Ha notato casi molto gravi? «Beh, attacchi di panico, angoscia acuta in soggetti che erano già fragili, ansiogeni, due 15enni al “Galilei” e un caso al Volterra”. E al dott. Massaccesi si sono rivolti anche genitori e prof: «Per lo più allarmati per la refrattarietà allo studio dei ragazzi, per il loro isolamento. Ma anche per loro fattori personali. Gli inseganti, ad esempio, preoccupati per il rischio di contagio da Covid, ma soprattutto per le difficoltà nel gestire la dad». Che ne pensa della dad? «Può essere un ausilio, per lezioni mirate a studenti che debbono recuperare lacune, oppure registrate, anche per approfondire certi argomenti.
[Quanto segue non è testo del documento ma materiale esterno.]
(** @@[afp_setforkparms] sends a 32-bit length as it should, but a 64-bit
    length, made with [htonl], arrives multiplied by 2^32. *)
Theorem setforkparms_length forkid bitmap len :
  0 <= len < 2 ^ 32 ->
  (has bitmap (Z.lor kFPExtDataForkLenBit kFPExtRsrcForkLenBit) = false ->
   rq_body (afp_setforkparms forkid bitmap len) =
     [afpSetForkParms; 0] ++ be_bytes 2 forkid ++ be_bytes 2 bitmap ++ be_bytes 4 len) /\
  (has bitmap (Z.lor kFPExtDataForkLenBit kFPExtRsrcForkLenBit) = true ->
   rq_body (afp_setforkparms forkid bitmap len) =
     [afpSetForkParms; 0] ++ be_bytes 2 forkid ++ be_bytes 2 bitmap
     ++ be_bytes 8 (len * 2 ^ 32)).
Proof.
  intros Hl. unfold afp_setforkparms. split; intros ->;
    rewrite !st16_htons, ?st32_htonl, <- !app_assoc; [by rewrite !st8_byte|].
  rewrite !st8_byte by done. cbn [afp_call rq_body app]. do 4 f_equal.
  unfold st64, be_bytes. change 8%nat with (4 + 4)%nat. rewrite !le_bytes_app, reverse_app.
  change (256 ^ Z.of_nat 4) with (2 ^ 32). rewrite Z.div_mul by lia.
  pose proof (bswap_range 4 len) as Hb. change (256 ^ Z.of_nat 4) with (2 ^ 32) in Hb.
  unfold htonl. rewrite Z.div_small by lia. rewrite le_bytes_bswap. unfold be_bytes.
  f_equal. rewrite <- (le_bytes_mod 4 (len * 2 ^ 32)).
  change (256 ^ Z.of_nat 4) with (2 ^ 32). by rewrite Z.mod_mul by lia.
Qed.

Lemma setforkparms_length_witness :
  rq_body (afp_setforkparms 3 kFPExtDataForkLenBit 1) =
    [afpSetForkParms; 0] ++ be_bytes 2 3 ++ be_bytes 2 kFPExtDataForkLenBit
    ++ be_bytes 8 (1 * 2 ^ 32).
Proof.
  refine (proj2 (setforkparms_length 3 kFPExtDataForkLenBit 1 _) _); done.
Defined.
In questo senso la scuola, certo, deve digitalizzarsi. Ma la dad dovrebbe essere limitata a situazioni straordinarie. La didattica in presenza è fondamentale e insostituibile, dal punto di vista formativo e relazionale. Spero che riprenda al più presto. E’ infatti, tra l’altro, paradossale, che alcuni studenti si abituino alla dad, c’è chi mi ha detto che è comoda, si fa da casa. Ma è un’impressione falsata. Questi sono ragazzi che non si rendono conto che la dad acuisce la loro situazione di isolamento già determinata dalla dipendenza tecnologica da videogiochi, chat, social, cellulari, una dipendenza in genere molto aumentata e deleteria». Preziose, in ogni caso, le informazioni e le consulenze dei Cic. «Personalmente, in un massimo di 2, 3, 4 colloqui ho notato un apprezzabile riduzione delle problematiche».